Whenever a line in the entries includes the word "intros", copy that line out.

━━━━━━━━━━━━━━━━

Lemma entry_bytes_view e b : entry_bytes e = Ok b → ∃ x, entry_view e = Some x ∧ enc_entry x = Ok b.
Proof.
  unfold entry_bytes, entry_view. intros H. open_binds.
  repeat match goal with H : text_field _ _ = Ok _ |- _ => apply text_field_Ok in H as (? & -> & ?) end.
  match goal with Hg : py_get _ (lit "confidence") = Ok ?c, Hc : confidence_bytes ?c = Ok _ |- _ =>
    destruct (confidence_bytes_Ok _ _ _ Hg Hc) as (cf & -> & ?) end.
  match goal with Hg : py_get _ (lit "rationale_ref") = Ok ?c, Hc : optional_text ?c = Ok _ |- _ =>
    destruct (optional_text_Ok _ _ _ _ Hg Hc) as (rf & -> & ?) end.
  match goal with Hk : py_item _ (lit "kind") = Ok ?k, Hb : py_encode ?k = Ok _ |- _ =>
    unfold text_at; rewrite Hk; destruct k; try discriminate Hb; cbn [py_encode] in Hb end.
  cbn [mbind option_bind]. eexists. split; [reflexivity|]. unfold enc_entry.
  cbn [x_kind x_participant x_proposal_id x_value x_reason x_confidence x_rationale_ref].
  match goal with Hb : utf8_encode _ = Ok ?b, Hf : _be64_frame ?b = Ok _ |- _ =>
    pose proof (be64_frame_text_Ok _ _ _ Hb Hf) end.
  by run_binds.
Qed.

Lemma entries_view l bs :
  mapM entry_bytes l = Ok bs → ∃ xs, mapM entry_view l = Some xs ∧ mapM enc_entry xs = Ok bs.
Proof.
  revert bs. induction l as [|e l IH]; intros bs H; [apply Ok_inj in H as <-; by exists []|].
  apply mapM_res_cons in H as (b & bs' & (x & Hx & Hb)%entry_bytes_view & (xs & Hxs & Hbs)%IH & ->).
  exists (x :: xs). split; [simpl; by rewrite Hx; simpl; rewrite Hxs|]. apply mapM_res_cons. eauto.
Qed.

━━━━━━━━━━━━━━━━

* WORKED SOLUTION *
  unfold entry_bytes, entry_view. intros H. open_binds.
  revert bs. induction l as [|e l IH]; intros bs H; [apply Ok_inj in H as <-; by exists []|].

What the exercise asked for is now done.